**Exercise requirements**
Count every line in the entries that follow where the word "Inductive" appears, then state only the total.

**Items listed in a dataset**

(* ===== verification/MessageStore.v ===== *)
(** Durable message semantics ([cross-chain-coordinator/store/store.go]): the
    in-memory implementation of the coordinator's repository. The clones the code
    makes are identities on values; the optional deprecation time of a route is a
    value, that is, callers do not write through the pointer they pass. *)
From S2P Require Import Prelude GoStd CrossChainTypes MessageRegistry.

(** * Data *)

Inductive error :=
| ErrConflict | ErrImmutableRoute | ErrNotFound
| ErrInvalidRouteVersion | ErrInvalidMessageRecord.

Record RouteVersion := mkRouteVersion {
  rv_RouteID : string;
  rv_Version : Z;
  rv_PolicyHash : string;
  rv_SourceChain : string;
  rv_DestinationChain : string;
  rv_ActivatedAt : Time.t;
  rv_DeprecatedAt : option Time.t }.

Record MessageRecord := mkMessageRecord {
  mr_MessageID : string;
  mr_Envelope : string;
  mr_State : Z;
  mr_Version : Z;
  mr_Evidence : string;
  mr_UpdatedAt : Time.t }.

Record Memory := mkMemory {
  routes : gmap string RouteVersion;
  messages : gmap string MessageRecord }.

(** [[32]byte{}]. *)
Definition zero32 : string := be_bytes 32 0.

Definition NewMemory : Memory := mkMemory ∅ ∅.

(** * Operations *)

Definition routeKey (routeID : string) (version : Z) : string :=
  routeID +:+ nul +:+ Big.to_string version.

Definition sameRoute (left right : RouteVersion) : bool :=
  if (rv_RouteID left <>s rv_RouteID right) || negb (rv_Version left =? rv_Version right) ||
     (rv_PolicyHash left <>s rv_PolicyHash right) ||
     (rv_SourceChain left <>s rv_SourceChain right) ||
     (rv_DestinationChain left <>s rv_DestinationChain right) ||
     negb (Time.Equal (rv_ActivatedAt left) (rv_ActivatedAt right))
  then false
  else match rv_DeprecatedAt left, rv_DeprecatedAt right with
  | Some l, Some r => Time.Equal l r
  | None, None => true
  | _, _ => false
  end.

Definition PutRoute (route : RouteVersion) (memory : Memory) : Memory * result error () :=
  if empty_s (rv_RouteID route) || (rv_Version route =? 0) || empty_s (rv_SourceChain route) ||
     empty_s (rv_DestinationChain route) || (rv_SourceChain route =s rv_DestinationChain route) ||
     (rv_PolicyHash route =s zero32) || Time.IsZero (rv_ActivatedAt route) ||
     match rv_DeprecatedAt route with
     | Some d => negb (Time.After d (rv_ActivatedAt route)) | None => false end
  then (memory, Err ErrInvalidRouteVersion)
  else
    let key := routeKey (rv_RouteID route) (rv_Version route) in
    match routes memory !! key with
    | Some existing =>
        (memory, if sameRoute existing route then Ok () else Err ErrImmutableRoute)
    | None => (mkMemory (<[key := route]> (routes memory)) (messages memory), Ok ())
    end.

Definition Route (routeID : string) (version : Z) (memory : Memory) : result error RouteVersion :=
  match routes memory !! routeKey routeID version with
  | Some route => Ok route
  | None => Err ErrNotFound
  end.

Definition CreateMessage (record : MessageRecord) (memory : Memory)
    : Memory * result error MessageRecord :=
  if (String.length (mr_Envelope record) =? 0)%nat || negb (mr_Version record =? 1) ||
     Time.IsZero (mr_UpdatedAt record)
  then (memory, Err ErrInvalidMessageRecord)
  else match messages memory !! mr_MessageID record with
  | Some existing =>
      if mr_Envelope existing <>s mr_Envelope record then (memory, Err ErrConflict)
      else (memory, Ok existing)
  | None =>
      (mkMemory (routes memory) (<[mr_MessageID record := record]> (messages memory)), Ok record)
  end.

Definition CompareAndSet (messageID : string) (expectedVersion next : Z) (retryable : bool)
    (evidence : string) (updatedAt : Time.t) (memory : Memory)
    : Memory * result error MessageRecord :=
  match messages memory !! messageID with
  | None => (memory, Err ErrNotFound)
  | Some current =>
      if negb (mr_Version current =? expectedVersion) then (memory, Err ErrConflict)
      else if (evidence =s zero32) || Time.IsZero updatedAt ||
              Time.Before updatedAt (mr_UpdatedAt current) ||
              negb (CanTransition (mr_State current) next retryable)
      then (memory, Err ErrConflict)
      else
        let current := mkMessageRecord (mr_MessageID current) (mr_Envelope current) next
          (u64 (mr_Version current + 1)) evidence updatedAt in
        (mkMemory (routes memory) (<[messageID := current]> (messages memory)), Ok current)
  end.

Definition Message_lookup (messageID : string) (memory : Memory) : result error MessageRecord :=
  match messages memory !! messageID with
  | Some current => Ok current
  | None => Err ErrNotFound
  end.

(** * Sequences of calls *)

Inductive step (m : Memory) : Memory → Prop :=
| step_route route : step m (PutRoute route m).1
| step_create record : step m (CreateMessage record m).1
| step_cas id version next retryable evidence at_ :
    step m (CompareAndSet id version next retryable evidence at_ m).1.

(** One permitted change of a message's state. *)
Definition moves (from to : Z) : Prop := ∃ retryable, CanTransition from to retryable = true.

(** How a stored message may have evolved: [n] permitted moves, each adding one to
    the version, over the same id and envelope, with time going forward. *)
Record evolved (n : nat) (r r' : MessageRecord) : Prop := {
  ev_id : mr_MessageID r' = mr_MessageID r;
  ev_envelope : mr_Envelope r' = mr_Envelope r;
  ev_path : nsteps moves n (mr_State r) (mr_State r');
  ev_version : mr_Version r' = if (n =? 0)%nat then mr_Version r else u64 (mr_Version r + Z.of_nat n);
  ev_time : Time.ns (mr_UpdatedAt r) <= Time.ns (mr_UpdatedAt r');
  ev_same : n = 0%nat → r' = r }.

Lemma evolved_refl r : evolved 0 r r.
Proof. split; try done. constructor. Qed.

Lemma evolved_trans n k a b c : evolved n a b → evolved k b c → evolved (n + k) a c.
Proof.
  intros [I1 E1 P1 V1 T1 S1] [I2 E2 P2 V2 T2 S2]. split; try congruence; try lia.
  - by eapply nsteps_trans.
  - rewrite V2, V1. destruct n as [|n], k as [|k]; try done; simpl.
    + rewrite Nat.add_0_r. done.
    + unfold u64. rewrite Zplus_mod_idemp_l. f_equal. lia.
  - intros Hn. rewrite S2, S1 by lia. done.
Qed.

(** What one call does to a stored message. *)
Lemma step_evolved m m' id r :
  step m m' → messages m !! id = Some r → ∃ n r', messages m' !! id = Some r' ∧ evolved n r r'.
Proof.
  intros Hs Hr. assert (messages m' !! id = Some r → ∃ n r', messages m' !! id = Some r' ∧ evolved n r r')
    as Hkeep by (intros; exists 0%nat, r; split; [done|apply evolved_refl]).
  destruct Hs as [route|record|id' version next retryable evidence at_].
  - apply Hkeep. unfold PutRoute. destruct (_ || _); [done|]. by destruct (routes m !! _).
  - apply Hkeep. unfold CreateMessage. destruct (_ || _); [done|].
    destruct (messages m !! mr_MessageID record) eqn:Hx; [by destruct (_ <>s _)|]. simpl.
    rewrite lookup_insert_ne; [done|]. congruence.
  - unfold CompareAndSet in *. destruct (messages m !! id') as [c|] eqn:Hc; [|by apply Hkeep].
    destruct (negb (_ =? _)); [by apply Hkeep|]. destruct (_ || _ || _ || _) eqn:Hg; [by apply Hkeep|].
    simpl in *. destruct (decide (id' = id)) as [->|Hne]; [|rewrite lookup_insert_ne in * by done; by apply Hkeep].
    rewrite lookup_insert_eq. simplify_eq. bool_facts. unfold Time.Before in *. bool_facts.
    exists 1%nat. eexists. split; [reflexivity|]. split; simpl; try done; try lia.
    apply nsteps_once. by exists retryable.
Qed.

Lemma steps_evolved m m' id r :
  rtc step m m' → messages m !! id = Some r → ∃ n r', messages m' !! id = Some r' ∧ evolved n r r'.
Proof.
  intros Hs. revert r. induction Hs as [m|m1 m2 m3 H1 _ IH]; intros r Hr.
  - exists 0%nat, r. split; [done|apply evolved_refl].
  - destruct (step_evolved _ _ _ _ H1 Hr) as (n & r2 & Hr2 & E1).
    destruct (IH _ Hr2) as (k & r3 & Hr3 & E2). exists (n + k)%nat, r3. split; [done|].
    by eapply evolved_trans.
Qed.

Lemma steps_routes m m' key rt : rtc step m m' → routes m !! key = Some rt → routes m' !! key = Some rt.
Proof.
  induction 1 as [|m1 m2 m3 H1 _ IH]; [done|]. intros Hr. apply IH. destruct H1.
  - unfold PutRoute. destruct (_ || _); [done|]. destruct (routes m1 !! routeKey _ _) eqn:Hx; simpl; [done|].
    rewrite lookup_insert_ne; [done|]. congruence.
  - unfold CreateMessage. destruct (_ || _); [done|]. destruct (messages m1 !! _); [by destruct (_ <>s _)|done].
  - unfold CompareAndSet. destruct (messages m1 !! _); [|done]. destruct (negb _); [done|].
    by destruct (_ || _ || _ || _).
Qed.

(** A stored message only ever evolves by permitted, counted steps. After any
    calls, it is still stored with its id and envelope; its state was reached by
    [n] moves of the transition policy, its version grew by exactly [n] and its
    time went forward; so a writer that read it before the last change (fewer than
    2^64 moves ago) is refused with the conflict error and changes nothing.
    Storing the message again returns the current record, and stored routes never
    change. *)
Theorem message_lifecycle (m m' : Memory) (id : string) (r : MessageRecord) :
  rtc step m m' → messages m !! id = Some r → 0 <= mr_Version r < 2 ^ 64 →
  (∃ n r', Message_lookup id m' = Ok r' ∧ evolved n r r' ∧
     ((0 < n)%nat → Z.of_nat n < 2 ^ 64 →
        ∀ next retryable evidence at_,
          CompareAndSet id (mr_Version r) next retryable evidence at_ m' = (m', Err ErrConflict)) ∧
     (∀ again, mr_MessageID again = id → mr_Envelope again = mr_Envelope r →
        mr_Envelope again ≠ "" → mr_Version again = 1 → Time.IsZero (mr_UpdatedAt again) = false →
        CreateMessage again m' = (m', Ok r'))) ∧
  (∀ routeID version rt, Route routeID version m = Ok rt → Route routeID version m' = Ok rt).
Proof.
  intros Hs Hr Hv. split.
  - destruct (steps_evolved _ _ _ _ Hs Hr) as (n & r' & Hr' & Hev). exists n, r'.
    unfold Message_lookup. rewrite Hr'. split_and!; try done.
    + intros Hn Hlt next retryable evidence at_. unfold CompareAndSet. rewrite Hr'.
      rewrite (ev_version _ _ _ Hev). destruct (Nat.eqb_spec n 0); [lia|].
      destruct (Z.eqb_spec (u64 (mr_Version r + Z.of_nat n)) (mr_Version r)) as [Hz|]; [|done].
      exfalso. unfold u64 in Hz. destruct (Z.lt_ge_cases (mr_Version r + Z.of_nat n) (2 ^ 64)).
      * rewrite Z.mod_small in Hz by lia. lia.
      * rewrite <- (Z_mod_plus_full _ (-1)), Z.mod_small in Hz by lia. lia.
    + intros again <- He Hne Hv1 Ht. unfold CreateMessage. rewrite Hv1, Ht, Hr', (ev_envelope _ _ _ Hev), He.
      rewrite String.eqb_refl. simpl. rewrite <- He. by destruct (mr_Envelope again).
  - intros routeID version rt. unfold Route. destruct (routes m !! _) as [x|] eqn:Hx; [|done].
    intros [= ->]. by rewrite (steps_routes _ _ _ _ Hs Hx).
Qed.

(** * Execution and compensation exclude each other *)

(** A set of states that no move leaves. *)
Definition closed (S : list Z) : Prop := ∀ from to, from ∈ S → moves from to → to ∈ S.

(** [closed] is decidable: it is enough to look at the successors. *)
Definition successors (from : Z) : list Z :=
  if from =? failed then [sent; recoveryPending; disputed] else allowed from.

Lemma moves_successors from to : moves from to → to ∈ successors from.
Proof.
  intros [retryable Hm]. unfold CanTransition in Hm. unfold successors.
  destruct (from =? failed).
  - apply orb_true_iff in Hm as [Hm|Hm]; [apply orb_true_iff in Hm as [Hm|Hm]|]; bool_facts; subst;
      set_solver.
  - apply existsb_exists in Hm as (c & Hin & Heq). bool_facts. subst. by apply list_elem_of_In.
Qed.

Lemma closed_check S : forallb (λ from, forallb (λ to, bool_decide (to ∈ S)) (successors from)) S = true →
  closed S.
Proof.
  intros Hc from to Hin Hm%moves_successors. rewrite forallb_forall in Hc.
  specialize (Hc from (proj1 (list_elem_of_In _ _) Hin)). rewrite forallb_forall in Hc.
  specialize (Hc to (proj1 (list_elem_of_In _ _) Hm)). by bool_facts.
Qed.

Lemma closed_path S n from to : closed S → nsteps moves n from to → from ∈ S → to ∈ S.
Proof. intros Hc. induction 1; [done|]. eauto. Qed.

Definition after_execution : list Z := [executed; ackPending; acknowledged; disputed].
Definition after_tombstone : list Z := [destinationTombstoned; sourceCompensated; recovered; disputed].
Definition final_states : list Z := [acknowledged; recovered; disputed].

(** A message never both executes and is compensated. Once a stored message
    is executed, its later states are executed, acknowledgement pending,
    acknowledged or disputed, and never those of the recovery path; once it is
    tombstoned, its later states are tombstoned, compensated, recovered or
    disputed, and never executed. Acknowledged, recovered and disputed messages
    are final: no call changes their record at all. *)
Theorem execution_excludes_compensation (m m' : Memory) (id : string) (r r' : MessageRecord) :
  rtc step m m' → messages m !! id = Some r → Message_lookup id m' = Ok r' →
  (mr_State r = executed → mr_State r' ∈ after_execution) ∧
  (mr_State r = destinationTombstoned → mr_State r' ∈ after_tombstone) ∧
  (mr_State r ∈ final_states → r' = r).
Proof.
  intros Hs Hr Hr'. destruct (steps_evolved _ _ _ _ Hs Hr) as (n & r2 & Hr2 & Hev).
  unfold Message_lookup in Hr'. rewrite Hr2 in Hr'. injection Hr' as <-.
  pose proof (ev_path _ _ _ Hev) as Hp. split_and!.
  - intros Hx. apply (closed_path _ _ _ _ (closed_check after_execution eq_refl) Hp). rewrite Hx. set_solver.
  - intros Hx. apply (closed_path _ _ _ _ (closed_check after_tombstone eq_refl) Hp). rewrite Hx. set_solver.
  - intros Hx. apply (ev_same _ _ _ Hev). inversion Hp as [|n' ? y ? Hm _]; [done|]. exfalso.
    apply moves_successors in Hm. revert Hm. unfold final_states in Hx.
    rewrite !elem_of_cons in Hx. destruct Hx as [->|[->|[->|Hx]]]; [vm_compute; set_solver..|set_solver].
Qed.

(** * A concrete message *)

Module Sample.
Definition t (n : Z) : Time.t := Time.mk n "".
Definition m0 : Memory := (CreateMessage (mkMessageRecord "id" "env" created 1 zero32 (t 5)) NewMemory).1.
Definition m1 : Memory := (CompareAndSet "id" 1 sourceFinalizing false "ev" (t 6) m0).1.
Definition r0 : MessageRecord := mkMessageRecord "id" "env" created 1 zero32 (t 5).

(** Storing the message again after a transition returns the advanced record. *)
Lemma message_lifecycle_witness :
  CreateMessage r0 m1 = (m1, Ok (mkMessageRecord "id" "env" sourceFinalizing 2 "ev" (t 6))).
Proof.
  destruct (message_lifecycle m0 m1 "id" r0) as [(n & r' & Hl & _ & _ & Hagain) _].
  - apply rtc_once. apply step_cas.
  - reflexivity.
  - split; [discriminate|reflexivity].
  - injection Hl as <-. apply (Hagain r0); [reflexivity|reflexivity|discriminate|reflexivity|reflexivity].
Defined.

Definition m2 : Memory := mkMemory ∅ {["id" := mkMessageRecord "id" "env" executed 7 "ev" (t 9)]}.

Lemma execution_excludes_compensation_witness :
  mr_State (mkMessageRecord "id" "env" ackPending 8 "ack" (t 10)) ∈ after_execution.
Proof.
  apply (execution_excludes_compensation m2 (CompareAndSet "id" 7 ackPending false "ack" (t 10) m2).1 "id"
    (mkMessageRecord "id" "env" executed 7 "ev" (t 9)) (mkMessageRecord "id" "env" ackPending 8 "ack" (t 10))).
  - apply rtc_once. apply step_cas.
  - reflexivity.
  - reflexivity.
  - reflexivity.
Defined.
End Sample.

**Worked solution**
2